Why? You going to sue uberwhala script reader. Just keep hammering them with messages.


----------



## Fubernuber (Jan 15, 2017)

mooser009 said:


> I am not taking this lightly


You should. How else does one take being bent over and piped in the rear by the worlds most hated company?


----------



## Paul7777 (Dec 18, 2016)

That sucks


----------



## mooser009 (Feb 12, 2017)

I got a drug and alcohol test from my doctor just now. ALL IS NEGATIVE!!!!! Up your ass Uber.


----------



## AuxCordBoston (Dec 3, 2016)

mooser009 said:


> uber informs me that a rider claimed I was intoxicated or on drugs. It is a false accusation!!! I told Uber I have a dash cam that I can prove it was false. and would submit to a drug and alcohol test. I also asked Uber if if the rider felt that way why they did not stop the ride and ask to get out.
> 
> Uber told me that they take this issue seriously. I replied that false accusations should be taken just as serious.
> 
> Why can a rider say something that is false and yet not be punished or Uber seek the truth????


They will reactive you eventually. Do you get into an argument with a pax? Anything happen out of the ordinary?


----------



## Jagent (Jan 29, 2017)

mooser009 said:


> I got a drug and alcohol test from my doctor just now. ALL IS NEGATIVE!!!!! Up your ass Uber.


Yes, and you had to pay for those tests. That'll show em.


----------



## The Mollusk (Feb 13, 2016)

mooser009 said:


> I got a drug and alcohol test from my doctor just now. ALL IS NEGATIVE!!!!! Up your ass Uber.

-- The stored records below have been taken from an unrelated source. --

(** The escaped text, read back as the body of a literal. *)
Lemma literalBody_escaped (str : string) :
  literalBody (escapeForExtendScript str) =
    if hasLineTerminator str then None else Some str.
Proof.
  induction str as [|a rest IH]; [done|].
  rewrite hasLineTerminator_cons.
  destruct (Ascii.eqb_spec a backslash) as [->|Hb];
    [|destruct (Ascii.eqb_spec a quote) as [->|Hq]].
  - rewrite escapeForExtendScript_cons. rewrite Ascii.eqb_refl, append_two.
    cbn [literalBody]. rewrite !Ascii.eqb_refl. cbn [orb]. rewrite IH.
    replace (startsWithTerminator (String backslash rest)) with false by done.
    by destruct (hasLineTerminator rest).
  - rewrite escapeForExtendScript_cons.
    replace (Ascii.eqb quote backslash) with false by done.
    rewrite Ascii.eqb_refl, append_two.
    cbn [literalBody]. rewrite !Ascii.eqb_refl. rewrite orb_true_r. rewrite IH.
    replace (startsWithTerminator (String quote rest)) with false by done.
    by destruct (hasLineTerminator rest).
  - pose proof (startsWithTerminator_escaped (String a rest)) as Hstart.
    rewrite escapeForExtendScript_cons in *.
    destruct (Ascii.eqb_spec a backslash); [done|].
    destruct (Ascii.eqb_spec a quote); [done|].
    rewrite append_one in *. cbn [literalBody].
    destruct (Ascii.eqb_spec a backslash); [done|].
    destruct (Ascii.eqb_spec a quote); [done|].
    rewrite Hstart, IH.
    destruct (startsWithTerminator (String a rest)); [done|].
    by destruct (hasLineTerminator rest).
Qed.

(** X1. What [escapeForExtendScript] achieves and what it does not. For a
    title without line terminator, the escaped title, put between double
    quotes in the script, is read back as the title: no quote of the
    title ends the literal and no backslash of it escapes anything. A
    line terminator in the title is left as it is, and the script is
    then not a string literal at all. So it is with the script that
    [beginUndoGroup] hands to the host, for the title or, when the title
    is empty, for "ChatCut Edit". *)
Theorem escapeForExtendScript_literal (str : string) :
  literalBody (escapeForExtendScript str) =
    (if hasLineTerminator str then None else Some str) /\
  exists body,
    beginUndoGroup_script str = "app.beginUndoGroup(" +:+ dquote +:+ body +:+ dquote +:+ ")" /\
    literalBody body =
      if String.eqb str "" then Some "ChatCut Edit"
      else if hasLineTerminator str then None else Some str.
Proof.
  split; [apply literalBody_escaped|].
  unfold beginUndoGroup_script. destruct (String.eqb str "") eqn:Hempty.
  - eexists. split; [reflexivity|]. by rewrite literalBody_escaped.
  - eexists. split; [reflexivity|]. apply literalBody_escaped.
Qed.

Section WithHost.
Context `{PremiereHost} `{!TimelineHost}.

(** A call to the host leaves the journal alone. *)
Lemma host_run {A} (op : Exec World A) (e : Env) :
  host op e = ((op (world e)).1, {| world := (op (world e)).2; journal := journal e |}).
Proof. unfold host, focus. by destruct (op (world e)). Qed.

Lemma issued_app (e : Env) (w : World) (calls : list HostCall) :
  issued e {| world := w; journal := journal e ++ calls |} = calls.
Proof. unfold issued. cbn. apply drop_app_length. Qed.

Lemma issued_same (e : Env) (w : World) :
  issued e {| world := w; journal := journal e |} = [].
Proof. unfold issued. cbn. apply drop_all. Qed.

(** X2. [addKeyframe] returns true exactly when the host creates the time,
    carries out the keyframe transaction, and [seconds] is a number. With
    [seconds] not a number it returns false although the transaction has
    been carried out. The mode of the transaction is the host's constant
    for the five names of [modeMap] (BEZIER when that constant is falsy),
    the inherited member for a name that every object inherits, such as
    toString, and BEZIER for any other name. *)
Theorem addKeyframe_result param project (seconds value interp : JsVal) (e : Env) :
  let interpMode := or_bezier (modeMap (or_else interp (VStr "BEZIER"))) in
  let run := addKeyframe param project seconds value interp e in
  ((run.1 = Returned true) <->
   (exists tt w1 w2,
      createWithSeconds seconds (world e) = (Returned tt, w1) /\
      keyframeTransaction param project tt (Number value) interpMode w1 = (Returned (), w2) /\
      is_number seconds = true)) /\
  (forall tt w1 w2,
     createWithSeconds seconds (world e) = (Returned tt, w1) ->
     keyframeTransaction param project tt (Number value) interpMode w1 = (Returned (), w2) ->
     is_number seconds = false ->
     run = (Returned false,
            {| world := w2;
               journal := journal e ++ [CreateWithSeconds seconds;
                                        KeyframeTransaction param seconds (Number value) interpMode] |})) /\
  (forall key, or_else interp (VStr "BEZIER") = VStr key ->
     (forall mode, (key, mode) ∈ modeNames ->
        interpMode = ModeValue (or_else (InterpolationMode mode) (InterpolationMode BEZIER))) /\
     (key ∈ inheritedKeys -> interpMode = Inherited key) /\
     (key ∉ modeNames.*1 -> key ∉ inheritedKeys ->
        interpMode = ModeValue (InterpolationMode BEZIER))).
Proof.
  intros interpMode run. subst run. apply and_assoc. split; cycle 1.
  { intros key Hkey. subst interpMode. rewrite Hkey. unfold modeMap. split; [|split].
    - intros mode Hin.
      repeat (apply elem_of_cons in Hin as [[= -> ->]|Hin]; [done|]).
      by apply elem_of_nil in Hin.
    - intros Hin.
      repeat (apply elem_of_cons in Hin as [->|Hin]; [done|]).
      by apply elem_of_nil in Hin.
    - intros Hown Hinherited.
      destruct (list_find _ modeNames) as [[i [name mode]]|] eqn:Hfind.
      + apply list_find_Some in Hfind as (Hi & Hname & _). cbn in Hname. subst name.
        destruct Hown. apply list_elem_of_fmap. exists (key, mode).
        split; [done|]. by eapply list_elem_of_lookup_2.
      + by rewrite bool_decide_eq_false_2. }
  unfold addKeyframe, try_catch, TickTime_createWithSeconds, mbind, exec_bind, Js.bind,
    issue, modify, toFixed. fold interpMode.
  rewrite host_run. cbn [fst snd world journal].
  destruct (createWithSeconds seconds (world e)) as [[tt|err] w1] eqn:Hcreate; cbn [fst snd].
  - rewrite host_run. cbn [fst snd world journal].
    destruct (keyframeTransaction param project tt (Number value) interpMode w1)
      as [[[]|err] w2] eqn:Htrans; cbn [fst snd].
    + destruct (is_number seconds) eqn:Hnum; cbn.
      * split.
        -- split; [intros _; by exists tt, w1, w2|done].
        -- by intros tt' w1' w2' [= <- <-] _ ?.
      * split.
        -- split; [done|]. by intros (? & ? & ? & _ & _ & ?).
        -- intros tt' w1' w2' [= <- <-] Htrans' _. rewrite Htrans in Htrans'.
           injection Htrans' as <-. by rewrite <- app_assoc.
    + cbn. split.
      * split; [done|]. intros (tt' & w1' & w2' & [= <- <-] & Htrans' & _).
        by rewrite Htrans in Htrans'.
      * intros tt' w1' w2' [= <- <-] Htrans'. by rewrite Htrans in Htrans'.
  - cbn. split.
    + split; [done|]. by intros (? & ? & ? & ? & _).
    + by intros tt w1' w2.
Qed.

(** What [observes] says of the calls issued in one run. *)
Lemma observes_issued {A X} (f : HostCall -> option X) (m : Exec Env A)
  (Q : Completion A -> list X -> Prop) :
  observes f m Q -> forall e, Q (m e).1 (omap f (issued e (m e).2)).
Proof.
  intros Hm e. destruct (Hm e) as (calls & Hj & HQ).
  unfold issued. by rewrite Hj, drop_app_length.
Qed.





Lemma bind_ext {S A B} (m : Exec S A) (k1 k2 : A -> Exec S B) (s : S) :
  (forall a s', k1 a s' = k2 a s') -> (m ≫= k1) s = (m ≫= k2) s.
Proof.
  intros Hk. unfold mbind, exec_bind, Js.bind. destruct (m s) as [[a|err] s']; [apply Hk|done].
Qed.

Lemma try_catch_ext {S A} (body1 body2 : Exec S A) (handler : Thrown -> Exec S A) (s : S) :
  body1 s = body2 s -> try_catch body1 handler s = try_catch body2 handler s.
Proof. intros Hb. unfold try_catch. by rewrite Hb. Qed.

(** X4. A [duration] option that is falsy (0, null, NaN, an empty string,
    false) is as good as none: [zoomIn] runs as without the key, that is,
    over the whole clip. *)
Theorem zoomIn_falsy_duration (trackItem : TrackItem) (options : JsObject) (v : JsVal) (e : Env) :
  options !! "duration" = Some v -> truthy v = false ->
  zoomIn trackItem (Some options) e = zoomIn trackItem (Some (delete "duration" options)) e.
Proof.
  intros Hv Hfalsy. unfold zoomIn, or_empty. cbn [default from_option id].
  set (l1 := zoomIn_locals options). set (l2 := zoomIn_locals (delete "duration" options)).
  assert (Hown : forall k d, k <> "duration" ->
            own_or (delete "duration" options) k d = own_or options k d).
  { intros k d Hk. rewrite !own_or_lookup. by rewrite lookup_delete_ne. }
  assert (HstartScale : startScale l2 = startScale l1) by (by apply Hown).
  assert (HendScale : endScale l2 = endScale l1) by (by apply Hown).
  assert (HstartTime : startTime l2 = startTime l1) by (by apply Hown).
  assert (Hanimated : animated l2 = animated l1) by (by apply Hown).
  assert (Hinterp : interpolation l2 = interpolation l1).
  { unfold l1, l2, zoomIn_locals. cbn [interpolation]. unfold prop.
    by rewrite lookup_delete_ne. }
  assert (Hactual : actualStartScale l2 = actualStartScale l1).
  { unfold l1, l2, zoomIn_locals. cbn [actualStartScale]. rewrite !Hown by done. done. }
  assert (HactualEnd : actualEndScale l2 = actualEndScale l1) by (by apply Hown).
  assert (Hduration : forall x, or_else (duration l1) x = or_else (duration l2) x).
  { intros x. unfold l1, l2, zoomIn_locals. cbn [duration]. rewrite !own_or_lookup.
    rewrite Hv, lookup_delete_eq. cbn [default from_option id]. unfold or_else.
    by rewrite Hfalsy. }
  apply try_catch_ext. apply bind_ext. intros validation s1.
  destruct (negb (valid validation)); [done|].
  apply bind_ext. intros [project|] s2; [|done].
  apply bind_ext. intros [componentParam|] s3; [|done].
  apply bind_ext. intros clipDuration s4.
  apply bind_ext. intros clipStartTime s5.
  destruct clipDuration as [clipDuration|]; [|done].
  destruct clipStartTime as [clipStartTime|]; [|done].
  cbv zeta. rewrite Hduration, HstartTime, Hanimated, Hinterp, Hactual, HactualEnd. done.
Qed.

Be honest Dale....where you just a *little bit* high? You seem to have a guilt HEXAGON

Uber will surely send you an apology and pay for your instant lab test.


----------



## AuxCordBoston (Dec 3, 2016)

Jagent said:


> Yes, and you had to pay for those tests. That'll show em.


He should also get an HIV test and STD tests while he is at it. That will serve as proof that he did not give a pax a STD when he is accused of that in the future.


----------



## mooser009 (Feb 12, 2017)

AuxCordBoston said:


> They will reactive you eventually. Do you get into an argument with a pax? Anything happen out of the ordinary?


The rider give no indication of a problem don't know who it was


----------



## mooser009 (Feb 12, 2017)

The lab took blood so it is verifiable and very reliable


----------



## mooser009 (Feb 12, 2017)

It is possible to see alcohol in your system for 48 hours they said. I will send Uber my results and see what they say. That rider slandered me and Uber run with it


The Mollusk said:


> Be honest Dale....where you just a *little bit* high? You seem to have a guilt HEXAGON
> 
> Uber will surely send you an apology and pay for your instant lab test.


I don't do drugs or alcohol period!!!


----------



## Lissetti (Dec 20, 2016)

I think the dash cam footage would have been sufficient. If Uber wanted proof, they should pay for the tests. They said they were going to reactivate you at 12 pm. Make your money, not spend it on unnecessary tests, and then pound Uber into emails into reimbursing you for the lost money. I also have a valid enhanced CDL-A with every endorsement on it. I have no points against my license and I have records of my years of drug/ alcohol free driving because I saved all my DOT paperwork. You could have got that from your former employers for free if you don't have em. It makes no sense that a person who has a former job where they had no supervision would not engage in alcohol and drug use, but would wait until they got a job where they are in direct contact with people all day to start using.


----------



## Emp9 (Apr 9, 2015)

this is the downside of it. anyone can accuse us of anything and then we spend time in jail maybe and guilty till proven innocent. even with dash cam , the police will arrest and let the courts sort it out. meanwhile money can be lost and possibly your other job. effects your future by charges staying on your record .


----------



## JimKE (Oct 28, 2016)

C'mon folks! OP is serious here, and has a right to be upset. Let's save the cute sarcasm for threads where the poster deserves it.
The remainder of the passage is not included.